Drilon underscored the need for the high court to hand down its decision, especially since the presidential race had become tighter for Poe, former Interior Secretary Roxas, Vice President Jejomar Binay of the United Nationalist Alliance and Davao City Mayor Rodrigo Duterte of PDP-Laban.
Although Roxas has been trailing in voter preference surveys, Drilon said he expected Roxas to edge out his rivals at the start of the local election campaign period on March 29 when the full party machinery would roll out.
He said Roxas’ platform of government would be attractive to voters.

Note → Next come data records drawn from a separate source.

(** X14.  On a bare WaveformBase whose timestamp buffers are valid on the
    GPU side, MarkTimestampsModifiedFromCpu() followed by
    PrepareForGpuAccess() leaves the GPU copies of the offsets and of the
    durations as they were, whatever the CPU copies hold; on a Waveform<S>
    the same two calls give the GPU copies the CPU content. *)
Theorem bare_timestamps_never_reach_gpu b w :
  gpu_valid (m_residency (WaveformBase.m_offsets b)) = true →
  gpu_valid (m_residency (WaveformBase.m_durations b)) = true →
  (m_gpu (WaveformBase.m_offsets (Dispatch.as_base
       (Dispatch.PrepareForGpuAccess (S:=S)
          (Dispatch.MarkTimestampsModifiedFromCpu (Dispatch.Bare b)))))
   = m_gpu (WaveformBase.m_offsets b)
   ∧ m_gpu (WaveformBase.m_durations (Dispatch.as_base
        (Dispatch.PrepareForGpuAccess (S:=S)
           (Dispatch.MarkTimestampsModifiedFromCpu (Dispatch.Bare b)))))
     = m_gpu (WaveformBase.m_durations b))
  ∧ (m_gpu (WaveformBase.m_offsets (Dispatch.as_base
        (Dispatch.PrepareForGpuAccess
           (Dispatch.MarkTimestampsModifiedFromCpu (Dispatch.Sampled w)))))
     = m_cpu (Waveform.m_offsets w)
     ∧ m_gpu (WaveformBase.m_durations (Dispatch.as_base
          (Dispatch.PrepareForGpuAccess
             (Dispatch.MarkTimestampsModifiedFromCpu (Dispatch.Sampled w)))))
       = m_cpu (Waveform.m_durations w)).
Proof.
  intros Ho Hd. split; [|by destruct w].
  simpl. unfold WaveformBase.MarkTimestampsModifiedFromCpu, PrepareForGpuAccess.
  destruct (m_residency (WaveformBase.m_offsets b)),
           (m_residency (WaveformBase.m_durations b));
    simpl in Ho, Hd; try discriminate; by split.
Qed.

(** X15.  On a Waveform<S> the sample marks reach the sample buffer only,
    leaving the base subobject (metadata and both timestamp buffers) as it
    is, and they commute with the timestamp marks. *)
Theorem sample_marks_independent w :
  Waveform.base (Waveform.MarkSamplesModifiedFromCpu w) = Waveform.base w
  ∧ Waveform.base (Waveform.MarkSamplesModifiedFromGpu w) = Waveform.base w
  ∧ Waveform.m_samples (Waveform.MarkSamplesModifiedFromCpu w)
    = MarkModifiedFromCpu (Waveform.m_samples w)
  ∧ Waveform.m_samples (Waveform.MarkSamplesModifiedFromGpu w)
    = MarkModifiedFromGpu (Waveform.m_samples w)
  ∧ Waveform.MarkSamplesModifiedFromCpu (Waveform.MarkTimestampsModifiedFromCpu w)
    = Waveform.MarkTimestampsModifiedFromCpu (Waveform.MarkSamplesModifiedFromCpu w)
  ∧ Waveform.MarkSamplesModifiedFromCpu (Waveform.MarkTimestampsModifiedFromGpu w)
    = Waveform.MarkTimestampsModifiedFromGpu (Waveform.MarkSamplesModifiedFromCpu w)
  ∧ Waveform.MarkSamplesModifiedFromGpu (Waveform.MarkTimestampsModifiedFromCpu w)
    = Waveform.MarkTimestampsModifiedFromCpu (Waveform.MarkSamplesModifiedFromGpu w)
  ∧ Waveform.MarkSamplesModifiedFromGpu (Waveform.MarkTimestampsModifiedFromGpu w)
    = Waveform.MarkTimestampsModifiedFromGpu (Waveform.MarkSamplesModifiedFromGpu w).
Proof. by destruct w as [b s]. Qed.

End ObjectProperties.

Section CallingSequences.

Import AcceleratorBuffer.

Context {S : Type}.

Implicit Types (o : Dispatch.Object S).

(** X16.  The calling sequence the header asks for.  Resize to the number
    of offsets of the source, then CopyTimestamps from it: when the source
    has as many durations as offsets the copy is defined, the destination
    holds the source's offsets and durations, and all its buffers, the
    sample buffer included, have the source's length. *)
Theorem Resize_to_source_then_CopyTimestamps (A : WaveformBase.t) o :
  size (WaveformBase.m_durations A) = size (WaveformBase.m_offsets A) →
  ∃ o', Dispatch.CopyTimestamps A
          (Dispatch.Resize (size (WaveformBase.m_offsets A)) o) = Some o'
    ∧ m_cpu (WaveformBase.m_offsets (Dispatch.as_base o'))
      = m_cpu (WaveformBase.m_offsets A)
    ∧ m_cpu (WaveformBase.m_durations (Dispatch.as_base o'))
      = m_cpu (WaveformBase.m_durations A)
    ∧ lengths o'
      = (size (WaveformBase.m_offsets A), size (WaveformBase.m_offsets A),
         (λ _, size (WaveformBase.m_offsets A)) <$> Dispatch.samples o).
Proof.
  intros Hlen.
  destruct o as [b|[b s]]; simpl; unfold Waveform.CopyTimestamps; simpl;
    rewrite WaveformBase_CopyTimestamps_Some; simpl;
    rewrite ?size_resize, ?Hlen; try done;
    (eexists; split; [reflexivity|]); unfold lengths, size in *; simpl;
    rewrite ?length_replicate, ?Hlen; done.
Qed.

End CallingSequences.

(** ** Concrete runs of the further properties *)

Section MoreScenarios.

Import AcceleratorBuffer.

Lemma digital3_well_formed :
  object_well_formed (Dispatch.Sampled digital3).
Proof. by repeat split. Qed.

Roxas has pledged to continue the “daang matuwid” program of the Aquino administration.
Drilon said the magistrates were “duty-bound to decide this case as soon as possible.” He said the high court had studied everything about the case, pointing out that the case had been pending for a prolonged period.
During the radio interview, Drilon was asked about the potential backlash on the printing of ballots with Poe’s name on it in the event of an adverse decision against her. “I assume this is something that can be handled,” he said.
Just and fair
Poe is hanging on the words of Chief Justice Maria Lourdes Sereno as she prays for a positive verdict.
“We continue to hope and we remain confident because of what we have heard from the Supreme Court Chief Justice herself. She said foundlings should have a right in our country,” Poe said in an interview in Butuan City Monday.
Poe said she was praying for what was “just and fair” and that she was ready for whatever the Lord wanted.
Sereno cited the broad implications of a court ruling on whether a foundling like Poe was a natural-born citizen or not during the oral arguments.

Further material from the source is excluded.